Lemma calm_ends :
  ends Start newProcess /\
  (forall ms p, Forall mailable ms -> is_Some (receiver p) -> ends (fun fuel => Invoke (Start fuel) ms) p).
Proof using Hcalm Hcalm_mw Hproduce Hchildren.
  split.
  - destruct (calm_Start opts range_children poison_done Hcalm_mw 0 Hproduce) as (p' & Hst & _).
    exists 1%nat, p', (Returns tt). eauto.
  - intros ms p Hms Hp. exists O.
    destruct (first_pill ms Hms) as [Hu|(pre & pill & post & g & c & -> & Hpill & Hpre & Hpost)].
    + destruct (calm_Invoke_users opts range_children poison_done Hcalm Hcalm_mw (Start O) ms p Hu Hp)
        as (p2 & tr & Hi & _). eauto.
    + destruct (calm_Invoke_pill opts range_children poison_done Hcalm Hcalm_mw Hchildren pre post pill g c
        (Start O) p Hpill Hpre Hpost Hp) as (p2 & tr1 & tr2 & s & Hi & _). eauto.
Qed.

Lemma calm_progress a : calm_up a \/ down a -> mq_room (rb (inbox (mem (box a)))) ->
  (exists a', istep a a') \/ stage a = Live /\ threads (box a) = [].
Proof using Hcalm Hcalm_mw Hproduce Hchildren.
  intros [(U & _)|D] Hroom; [by eapply up_progress; [apply calm_ends..| |]|].
  destruct D as (Hl & Hwf & Hts & _). destruct a as [[[|t ts] sh] p s]; simpl in *; [by right|left].
  destruct (thread_step_total throughput t sh Hwf Hroom) as (sh' & ps & Hst). subst s.
  eexists. eapply (i_inbox throughput opts range_children poison_done []); [done| |done|done].
  apply Forall_cons in Hts as [Ht _]. by destruct t.
Qed.

Lemma down_sn a : down a -> sn istep a.
Proof.
  revert a. apply sn_by_inbox; [by intros a D; apply D|]. intros a a' D Hs. left.
  destruct (down_istep a a' D Hs) as (D' & Hst & _). split; [done|]. left. split; [done|].
  destruct D as [-> _]. by destruct D' as [-> _].
Qed.

Lemma calm_sn a : calm_up a \/ down a -> sn istep a.
Proof using Hcalm Hcalm_mw Hproduce Hchildren.
  intros [CU|D]; [|by apply down_sn]. revert a CU.
  apply sn_by_inbox; [by intros a' CU; apply CU|]. intros a a' CU Hs.
  destruct (calm_istep a a' CU Hs) as [H|[D _]]; [by left|right; by apply down_sn].
Qed.
End pills.

(** ** Replaying a schedule

    An executable scheduler over the ring buffer. *)

Inductive act :=
  | ASend (e : Envelope)   (** a goroutine sends *)
  | AStart                 (** the spawner runs [process.Start] *)
  | ARun (n : nat)         (** the [n]-th goroutine steps *).

Section replay.
Context {R : Type}.
Variable throughput : Z.
Variable opts : Opts R.
Variable range_children : gmap string PID -> list PID.
Variable poison_done : PID -> bool.
Variable fuel : nat.
Variable okb : Envelope -> bool.

#[local] Existing Instance ring_queue.
#[local] Abbreviation queue := (RingBuffer Envelope).
#[local] Abbreviation no_message := (mkEnvelope ANil None).
#[local] Abbreviation Start := (Start opts range_children poison_done).
#[local] Abbreviation Invoke := (Invoke opts range_children poison_done).

(** The step of the goroutine at [t], between [l1] and [l2]. *)
Definition run_thread (l1 : list (pc Envelope)) (t : pc Envelope) (l2 : list (pc Envelope))
    (sh : shared Envelope queue) (p : process R) (s : stage_t) : option (actor R queue) :=
  if negb (mod_ (content (rb (inbox sh))) * 2 <=? max_mod) then None else
  match t with
  | CInvoke i ms =>
      match s, Invoke (Start fuel) ms (set_inbox (procStatus (inbox sh)) p) with
      | Live, (p', Returns _) =>
          let '(st, ts) := replay_inbox (new_events p p') (procStatus (inbox sh)) in
          Some (mkActor (mkConfig (l1 ++ (CLoad i :: ts) ++ l2)
            (mkShared (set_status st (inbox sh)) (sent sh) (delivered sh ++ ms))) p' Live)
      | Live, (p', Panics _) => Some (mkActor (mkConfig (l1 ++ CInvoke i ms :: l2) sh) p' Crashed)
      | _, _ => None
      end
  | _ =>
      if decide (s = Crashed) then None else
      match @thread_step Envelope queue (ring_queue no_message) throughput t sh with
      | Ok (sh', ps) => Some (mkActor (mkConfig (l1 ++ ps ++ l2) sh') p s)
      | Panic _ => None
      end
  end.

Definition exec_step (x : act) (a : actor R queue) : option (actor R queue) :=
  let ts := threads (box a) in
  let sh := mem (box a) in
  match x with
  | ASend e =>
      if decide (stage a = Crashed) then None else
      if okb e then Some (mkActor (mkConfig (CSend e :: ts) sh) (proc a) (stage a)) else None
  | AStart =>
      match stage a, Start fuel (proc a) with
      | Spawning, (p, Returns _) => Some (mkActor (mkConfig (CStart :: ts) sh) p Live)
      | Spawning, (p, Panics _) => Some (mkActor (box a) p Crashed)
      | _, _ => None
      end
  | ARun n =>
      t ← ts !! n; run_thread (take n ts) t (drop (S n) ts) sh (proc a) (stage a)
  end.

Definition exec_all (xs : list act) (a : actor R queue) : option (actor R queue) :=
  foldl (fun oa x => oa ≫= exec_step x) (Some a) xs.

#[local] Abbreviation astep := (@astep R queue (ring_queue no_message) throughput opts range_children poison_done).

Lemma run_thread_sound l1 t l2 sh p s a' :
  run_thread l1 t l2 sh p s = Some a' ->
  @istep R queue (ring_queue no_message) throughput opts range_children poison_done
    (mkActor (mkConfig (l1 ++ t :: l2) sh) p s) a'.
Proof.
  unfold run_thread. destruct (Z.leb_spec (mod_ (content (rb (inbox sh))) * 2) max_mod) as [Hroom|]; [|done].
  cbn [negb]. destruct (not_invoke t) eqn:Hni; intros Hr.
  - assert (Hr' : (if decide (s = Crashed) then None else
      match @thread_step Envelope queue (ring_queue no_message) throughput t sh with
      | Ok (sh', ps) => Some (mkActor (mkConfig (l1 ++ ps ++ l2) sh') p s)
      | Panic _ => None
      end) = Some a') by (by destruct t).
    clear Hr. case_decide; [done|]. destruct (thread_step throughput t sh) as [[sh' ps]|] eqn:Hst; simplify_eq.
    by eapply i_inbox.
  - destruct t as [| | | | |i ms| | | | | |]; try done. destruct s; [done| |done].
    destruct (Invoke (Start fuel) ms (set_inbox (procStatus (inbox sh)) p)) as [p' [u|v| |]] eqn:Hi; try done.
    + destruct u. destruct (replay_inbox _ _) as [st ts] eqn:Hre. simplify_eq. by eapply i_invoke.
    + simplify_eq. by eapply i_invoke_crash.
Qed.

Lemma exec_step_sound ok x a a' :
  (forall e, okb e = true -> ok e) -> exec_step x a = Some a' -> astep ok a a'.
Proof.
  intros Hok. destruct a as [[ts sh] p s], x as [e| |n]; simpl.
  - case_decide; [done|]. destruct (okb e) eqn:He; [|done]. intros [= <-]. right.
    destruct e as [msg sd]. constructor; auto.
  - destruct s; [|done..]. destruct (Start fuel p) as [p' [[]|v| |]] eqn:Hs; intros [= <-]; left.
    + by eapply i_start.
    + by eapply i_start_crash.
  - destruct (ts !! n) as [t|] eqn:Hn; [|done]. simpl. intros Hr. left.
    rewrite <-(take_drop_middle ts n t Hn) at 1. by apply run_thread_sound.
Qed.

Lemma exec_all_sound ok xs a a' :
  (forall e, okb e = true -> ok e) -> exec_all xs a = Some a' -> rtc (astep ok) a a'.
Proof.
  intros Hok. unfold exec_all. revert a. induction xs as [|x xs IH]; intros a; simpl.
  { intros [= <-]. reflexivity. }
  destruct (exec_step x a) as [a1|] eqn:He.
  - intros Hr. eapply rtc_l; [by eapply exec_step_sound|by apply IH].
  - intros Hr. exfalso. revert Hr. clear. induction xs as [|x xs IH]; simpl; done.
Qed.
End replay.

(** ** A concrete actor *)

Definition user_b (e : Envelope) : bool := negb (is_pill (Msg e)) && negb (is_lifecycle (Msg e)).
Lemma user_b_sound e : user_b e = true -> user_env e.
Proof. intros [H1 H2]%andb_true_iff. split; [by destruct (is_pill _)|by destruct (is_lifecycle _)]. Qed.

Definition mailable_b (e : Envelope) : bool :=
  negb (is_lifecycle (Msg e)) && match Msg e with APoisonPill _ None => false | _ => true end.
Lemma mailable_b_sound e : mailable_b e = true -> mailable e.
Proof.
  intros [H1 H2]%andb_true_iff. split; [by destruct (is_lifecycle _)|].
  destruct (Msg e); try done. by destruct cancel.
Qed.

Definition no_message : Envelope := mkEnvelope ANil None.
Definition small_queue : RingBuffer Envelope := mkRingBuffer 0 (mkBuffer (replicate 4 no_message) 0 0 4).

Lemma small_queue_wf : wf small_queue.
Proof. split; simpl; unfold zlen, max_mod; simpl; (lia || done). Qed.

(** Two messages arrive before the actor starts, one of which makes its receiver
    panic; a third is sent while they are being invoked; everybody leaves. *)
Definition sched_panic : list act :=
  [ASend (user "a"); ARun 0; ARun 0; ASend (user "flaky"); ARun 0; ARun 0; AStart; ARun 0; ARun 0; ARun 0;
   ARun 0; ARun 0; ASend (user "b"); ARun 0; ARun 0] ++ replicate 8 (ARun 0).

(** A message, a graceful pill and a message end up in one batch; another message
    comes when the actor is down. *)
Definition sched_pill : list act :=
  [AStart; ASend (user "a"); ARun 0; ARun 0; ASend (pill_env true 7); ARun 0; ARun 0;
   ASend (user "b"); ARun 0; ARun 0].
Definition sched_stopped : list act :=
  sched_pill ++ replicate 8 (ARun 0) ++ [ASend (user "c"); ARun 0; ARun 0].

Definition run_panic (xs : list act) : option (actor Z (RingBuffer Envelope)) :=
  exec_all defaultThroughput (demo_opts 3 []) demo_children demo_done 5 user_b xs (new_actor small_queue).
Definition run_pill (xs : list act) : option (actor Z (RingBuffer Envelope)) :=
  exec_all defaultThroughput calm_opts demo_children demo_done 5 mailable_b xs (new_actor small_queue).

(** ** Correctness of actors *)

(** C2: What an actor is sent, it receives: at every moment of every
    interleaving of sends of user messages, whatever its handlers do with them (panics
    and restarts included), the messages its receive function was called with, then
    those of the batch being invoked, then those queued, are the messages sent to
    it, each exactly once and in sending order, provided the producer and the
    handling of lifecycle messages do not panic and children stop; and if the restart
    budget runs out, which ends the program, the ones received are a prefix of those sent. *)
Theorem actor_receives_in_order {R Q} `{MQ : MailboxQueue Envelope Q} (throughput : Z)
    (opts : Opts R) range_children poison_done (q : Q) (a : actor R Q)
    (Hcalm : lifecycle_calm (Receive opts))
    (Hcalm_mw : lifecycle_calm (applyMiddleware (Receive opts) (Middleware opts)))
    (Hproduce : forall n, exists r, Producer opts n = inl r)
    (Hchildren : forall c, poison_done c = true)
    (Hwf : mq_wf q) (Hempty : mq_abs q = [])
    (Hreach : reachable_actor throughput opts range_children poison_done user_env q a) :
  (stage a <> Crashed /\ mailed a = received (trace (proc a)) ++ inflight (threads (box a)) ++ queue (box a)) \/
  (stage a = Crashed /\ received (trace (proc a)) `prefix_of` mailed a /\
   restarts (proc a) = MaxRestarts opts /\ TRegistryRemove (pid opts) ∈ trace (proc a)).
Proof.
  destruct (user_reachable throughput opts range_children poison_done Hcalm Hcalm_mw Hproduce Hchildren
    q a Hwf Hempty Hreach) as [U|C]; [left|right; exact C].
  destruct U as [_ Hf _ _ _ Hh Hp]. split; [by intros Hs; rewrite Hs in Hp|].
  unfold handled in Hh. rewrite Hh. exact Hf.
Qed.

● ● ● ● ● ● ●

* _Exercise details_: Answer with a single number, the count of lines above that contain "Spawning".

* _Answer to the exercise_: 2